An early example of such action cited by European economists in research last year was the Soviet confiscation of gold shipped to Moscow by the National Bank of Romania back in 1918. The wars of the 20th century yielded dozens more examples.
However, European officials who pride themselves on the region’s respect for the rule of law are fighting shy of any breach of the legally enshrined immunity of sovereign assets.
“This is not for the European Central Bank [ECB] to debate, but I would certainly submit that the international law basis on which any decision is made will matter as far as other investors are concerned,” ECB President Christine Lagarde said last week.
The final decision rests not with the ECB, but its political masters in Berlin, Paris and the other 18 capitals of the euro countries. They would not take Lagarde’s argument lightly.
“No one has any interest in doing things that would weaken our system now, which is also being widely attacked elsewhere via trade, tariff, customs policies,” French Minister of the Armed Forces Sebastien Lecornu said last week of threats by Trump to impose hefty new levies on European exports.
Europe has long had to accept that the euro is unlikely to challenge the dominance of the US dollar as a reserve currency — briefly an aspiration in the heady days after its 1999 birth.
In fact since 2010, the share of global currency reserves held in the euro has dropped from 25.8 percent at current exchange rates to 20 percent as other currencies gain traction. Even the US dollar has slipped slightly, while still accounting for 58.4 percent.
In a report last year on the euro’s international standing, Lagarde cited challenges ranging from the emergence of other units as trade-invoicing currencies through to renewed interest in gold as a reserve asset in troubled times.

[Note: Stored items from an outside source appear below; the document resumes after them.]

Lemma trim_end_valid fuel s : valid_utf8 s = true → valid_utf8 (trim_end_fuel fuel s) = true.
Proof.
  revert s. induction fuel as [|fuel IH]; intros s Hs; cbn -[trailing_ws]; [done|].
  unfold trailing_ws. destruct (List.find _ whitespace) as [w|] eqn:E; cbn; [|done].
  apply find_some in E as [Hin%whitespace_valid [t ->]%ends_with_spec].
  rewrite length_app, Nat.add_sub, take_app_length. apply IH. by eapply valid_utf8_app_inv_r.
Qed.

Lemma trim_valid s : valid_utf8 s = true → valid_utf8 (trim s) = true.
Proof. intros Hs. by apply trim_end_valid, trim_start_valid. Qed.

Lemma lead1_not_cont b : lead1 b = true → is_cont b = false.
Proof. unfold lead1, is_cont, in_range. lia. Qed.

Lemma valid_utf8_ascii_cut a c t :
  valid_utf8 (a ++ c :: t) = true → lead1 c = true → valid_utf8 a = true ∧ valid_utf8 t = true.
Proof.
  intros Hv Hc. destruct (valid_utf8_cut _ _ _ Hv (lead1_not_cont _ Hc)) as [H1 H2].
  split; [done|]. apply (valid_utf8_app_inv [c]); [|done]. apply valid_utf8_ascii. by constructor.
Qed.

Lemma split_once_valid c s l r :
  lead1 c = true → valid_utf8 s = true → split_once c s = Some (l, r) →
  valid_utf8 l = true ∧ valid_utf8 r = true.
Proof. intros Hc Hs [-> _]%split_once_spec. by apply (valid_utf8_ascii_cut l c r). Qed.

However, some question the rationale of even seeking to position the euro as a major reserve currency given the weak points in its construction, already exposed in debt crises 15 years ago.
“If we assume that this is a political ambition, then indeed the euro is handicapped by the absence of capital markets union, the lack of a euro safe asset and the lack of fully fledged banking union,” said Hans Geeroms, a professor at the College of Europe and a visiting fellow at the EU think tank Bruegel.
Those were among the failings identified by former ECB president Mario Draghi in a report last year on how Europe could avoid the “slow agony” of an economy falling further behind US and Asian rivals. Yet scant progress has been made on them even now.
If such fragilities help explain why Europe is wary of anything which could weaken the credibility of its currency, wider geopolitical considerations are closing in.
Participants at a summit on boosting European defense spending on Thursday last week said no decisions on Russian asset seizures were taken in the talks, with one EU diplomat confirming that Germany, France and Belgium — home to the Euroclear securities depository where many of the assets are parked — had restated their opposition.
However Mitu Gulati, an expert on sovereign debt law at the University of Virginia, said Trump’s reversal of US policy on Ukraine had shocked Europeans into “looking to do the things they weren’t willing to do six months ago.”
“The same people that said we are not going to do [full seizure] are calling now to say we are interested,” said Gulati, who declined to elaborate on which countries he had spoken to.
One eurozone central banker who requested anonymity agreed the political pressure to consider confiscation was mounting.
“The ECB’s advice won’t change, but this may not sway politicians,” the banker said. “The bill for Ukraine has just gone up a lot, and this makes this money so much more attractive.”